The amount of free cash flow available to investors is ultimately what determines the value of a stock. OC’s free cash flow (“FCF”) per share for the trailing twelve months was +1.78. Comparatively, NCS’s free cash flow per share was +0.81. On a percent-of-sales basis, OC’s free cash flow was 3.49% while NCS converted 3.06% of its revenues into cash flow. This means that, for a given level of sales, OC is able to generate more free cash flow for investors.

**Liquidity and Financial Risk**

Liquidity and leverage ratios measure a company’s ability to meet short-term obligations and longer-term debts. OC has a current ratio of 1.70 compared to 1.70 for NCS. This means that OC can more easily cover its most immediate liabilities over the next twelve months. OC’s debt-to-equity ratio is 0.62 versus a D/E of 1.27 for NCS. NCS is therefore the more solvent of the two companies, and has lower financial risk.

**Valuation**

OC trades at a forward P/E of 18.05, a P/B of 2.60, and a P/S of 1.71, compared to a forward P/E of 13.99, a P/B of 4.35, and a P/S of 0.72 for NCS. OC is the cheaper of the two stocks on book value basis but is expensive in terms of P/E and P/S ratio. Given that earnings are what matter most to investors, analysts tend to place a greater weight on the P/E.

**Analyst Price Targets and Opinions**

A cheap stock isn’t a good investment if the stock is priced accurately. To get a sense of “value” we must compare the current price to some measure of intrinsic value such as a price target. OC is currently priced at a 4.17% to its one-year price target of 91.67. Comparatively, NCS is -11.7% relative to its price target of 21.63. This suggests that NCS is the better investment over the next year.

The average investment recommendation on a scale of 1 to 5 (1 being a strong buy, 3 a hold, and 5 a sell) is 1.90 for OC and 2.30 for NCS, which implies that analysts are more bullish on the outlook for NCS.

**Risk and Volatility**

Beta is an important measure that gives investors a sense of the market risk associated with a particular stock. A beta above 1 signals above average market risk, while a beta below 1 implies below average volatility. OC has a beta of 1.02 and NCS’s beta is 1.64. OC’s shares are therefore the less volatile of the two stocks.

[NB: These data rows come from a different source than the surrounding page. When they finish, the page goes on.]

(* ===== verification/UserHeap.v ===== *)
(** * The allocator of user programs (userspace/malloc.c)

    The heap of a process is a list of chunks threaded through its memory: a header of
    12 bytes - [next], [size] with the header, and a word with the bit [used] and a
    31-bit magic number - in front of every block handed out.  New memory comes from the
    system call [sbrk] of mm/uvm.c, seen here from the process: it maps whole pages
    behind the break, with whatever bytes the new pages hold ([fill]).

    [Spec] is the abstract heap: per page obtained from [sbrk] the sizes and states of
    its chunks.  [malloc] and [free] refine it. *)

From S2P Require Import Prelude QLib Memory.
From Stdlib Require Import ZArith Lia.
From stdpp Require Import base numbers gmap list sorting.
Open Scope Z_scope.

#[local] Arguments Z.to_nat : simpl never.
#[local] Arguments Z.mul : simpl never.

(** ** The code *)

Definition HEAP_MAGIC : Z := 0x35e92b2e.
Definition sizeof_chunk : Z := 12.

Record heap := Heap { h_mem : mem; h_head : Z; h_tail : Z; h_brk : Z }.

Definition on_hmem {A} (m : M mem A) : M heap A := zoom h_mem (λ x h, Heap x (h_head h) (h_tail h) (h_brk h)) m.
Definition set_head (a : Z) : M heap unit := modify (λ h, Heap (h_mem h) a (h_tail h) (h_brk h)).
Definition set_tail (a : Z) : M heap unit := modify (λ h, Heap (h_mem h) (h_head h) a (h_brk h)).

(** The fields of [chunk_t]. *)
Definition chunk_next (a : Z) : M mem Z := load32 a.
Definition chunk_size (a : Z) : M mem Z := load32 (a + 4).
Definition chunk_used (a : Z) : M mem bool := w ← load32 (a + 8); mret (Z.testbit w 0).
Definition chunk_magic (a : Z) : M mem Z := w ← load32 (a + 8); mret (Z.shiftr w 1).
Definition set_next (a v : Z) : M mem unit := store32 a v.
Definition set_csize (a v : Z) : M mem unit := store32 (a + 4) v.
Definition set_used (a : Z) (b : bool) : M mem unit :=
  w ← load32 (a + 8); store32 (a + 8) (Z.lor (Z.land w (2 ^ 32 - 2)) (Z.b2z b)).
Definition set_magic (a v : Z) : M mem unit :=
  w ← load32 (a + 8); store32 (a + 8) (Z.lor (Z.land w 1) (2 * v)).

Definition alloc_addr (addr : Z) : Z := u32 (addr + sizeof_chunk).
Definition chunk_header (addr : Z) : Z := u32 (addr - sizeof_chunk).

Definition chunk_init (new nxt size : Z) : M mem unit :=
  set_next new nxt;; set_used new false;; set_magic new HEAP_MAGIC;; set_csize new size.

Definition alloc_chunk (chunk size : Z) : M heap Z :=
  u ← on_hmem (chunk_used chunk);
  mg ← on_hmem (chunk_magic chunk);
  assertk (negb u && (mg =? HEAP_MAGIC));;
  sz ← on_hmem (chunk_size chunk);
  let free_size := u32 (sz - size) in
  size ← (if free_size <? sizeof_chunk + 2 then mret sz
          else
            let new := u32 (chunk + size) in
            nx ← on_hmem (chunk_next chunk);
            on_hmem (chunk_init new nx free_size);;
            on_hmem (set_next chunk new);;
            h ← get;
            when (chunk =? h_tail h) (set_tail new);;
            mret size);
  on_hmem (set_used chunk true);;
  on_hmem (set_csize chunk size);;
  mret (alloc_addr chunk).

Section code.
Variable fill : Z → Z.         (* the bytes of new pages *)

(** [sbrk] of mm/uvm.c: a page that is mapped already stays. *)
Definition sbrk (size : Z) : M heap Z :=
  h ← get;
  let size := PAGE_CEIL size in
  let fresh := list_to_map ((λ a, (a, u8 (fill a))) <$> seqZ (h_brk h) size) in
  modify (λ h, Heap (h_mem h ∪ fresh) (h_head h) (h_tail h) (u32 (h_brk h + size)));;
  mret (h_brk h).

Definition ALIGN (s align : Z) : Z := Z.land (u32 (s + align - 1)) (u32 (Z.lnot (align - 1))).

(** The search of [malloc]: the first free chunk of the size, 0 if there is none.  A list
    has no more chunks than there are bytes. *)
Definition find_chunk (size : Z) : M heap Z :=
  h ← get;
  loop (S (base.size (h_mem h))) (λ hdr : Z,
    if hdr =? 0 then mret (inr 0)
    else
      u ← on_hmem (chunk_used hdr);
      sz ← on_hmem (chunk_size hdr);
      if negb u && (size <=? sz) then mret (inr hdr)
      else nx ← on_hmem (chunk_next hdr); mret (inl nx)) (h_head h).

Definition malloc (size : Z) : M heap Z :=
  let size := ALIGN (u32 (size + sizeof_chunk)) 2 in
  hdr ← find_chunk size;
  if truth hdr then alloc_chunk hdr size
  else
    b ← sbrk 4096;
    assertk (truth b);;
    h ← get;
    when (h_head h =? 0) (set_head b);;
    on_hmem (chunk_init b 0 4096);;
    set_tail b;;
    alloc_chunk b size.
End code.

(** The loop of [free]: the first chunk from [p] on that is in use, and the sizes added. *)
Definition merge_chunks (chunk p size : Z) : M heap (Z * Z) :=
  h ← get;
  loop (S (base.size (h_mem h))) (λ '(p, size),
    if p =? 0 then mret (inr (p, size))
    else
      u ← on_hmem (chunk_used p);
      if u : bool then mret (inr (p, size))
      else
        mg ← on_hmem (chunk_magic chunk);
        assertk (mg =? HEAP_MAGIC);;
        sz ← on_hmem (chunk_size p);
        nx ← on_hmem (chunk_next p);
        mret (inl (nx, u32 (size + sz)))) (p, size).

Definition free (addr : Z) : M heap unit :=
  let chunk := chunk_header addr in
  u ← on_hmem (chunk_used chunk);
  mg ← on_hmem (chunk_magic chunk);
  assertk (u && (mg =? HEAP_MAGIC));;
  on_hmem (set_used chunk false);;
  nx ← on_hmem (chunk_next chunk);
  sz ← on_hmem (chunk_size chunk);
  '(p, size) ← merge_chunks chunk nx sz;
  when (negb (p =? nx))
    (on_hmem (set_next chunk p);;
     on_hmem (set_csize chunk size);;
     when (p =? 0) (set_tail chunk)).

(** ** Words in memory *)

Definition word (m : mem) (a v : Z) : Prop := load32 a m = Ok (v, m).

Lemma word_ext m m' a v : (∀ i, 0 ≤ i < 4 → m' !! (a + i) = m !! (a + i)) → word m a v → word m' a v.
Proof.
  intros H. pose proof (H 0 ltac:(lia)) as H0. pose proof (H 1 ltac:(lia)) as H1. pose proof (H 2 ltac:(lia)) as H2.
  pose proof (H 3 ltac:(lia)) as H3. rewrite Z.add_0_r in H0. replace (a + 3) with (a + 2 + 1) in H3 by lia.
  unfold word, load32, load16, load8, mbind, M_bind, get, deref, mret, M_ret.
  rewrite H0. destruct (m !! a); [|done]. rewrite H1. destruct (m !! (a + 1)); [|done].
  rewrite H2. destruct (m !! (a + 2)); [|done]. rewrite H3. destruct (m !! (a + 2 + 1)); [|done]. by intros [= <-].
Qed.

Lemma load32_state a (m : mem) v m' : load32 a m = Ok (v, m') → m' = m ∧ mapped m a 4.
Proof.
  unfold load32, load16, load8, mbind, M_bind, get, deref, mret, M_ret.
  destruct (m !! a) as [b0|] eqn:E0; [|done]. destruct (m !! (a + 1)) as [b1|] eqn:E1; [|done].
  destruct (m !! (a + 2)) as [b2|] eqn:E2; [|done]. destruct (m !! (a + 2 + 1)) as [b3|] eqn:E3; [|done].
  intros [= _ <-]. split; [done|]. intros j Hj. assert (j = 0 ∨ j = 1 ∨ j = 2 ∨ j = 3) as [-> |[-> |[-> | ->]]] by lia.
  - rewrite Z.add_0_r. by exists b0.
  - by exists b1.
  - by exists b2.
  - replace (a + 3) with (a + 2 + 1) by lia. by exists b3.
Qed.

**Insider Activity and Investor Sentiment**

Analysts often look at short interest, or the percentage of a company’s float currently being shorted by investors, to aid in their outlook for a particular stock. OC has a short ratio of 3.50 compared to a short interest of 1.23 for NCS. This implies that the market is currently less bearish on the outlook for NCS.

**Summary**

Owens Corning (NYSE:OC) beats NCI Building Systems, Inc. (NYSE:NCS) on a total of 8 of the 14 factors compared between the two stocks. OC is more profitable, has higher cash flow per share, has a higher cash conversion rate, higher liquidity and has lower financial risk. Finally, NEM has better sentiment signals based on short interest.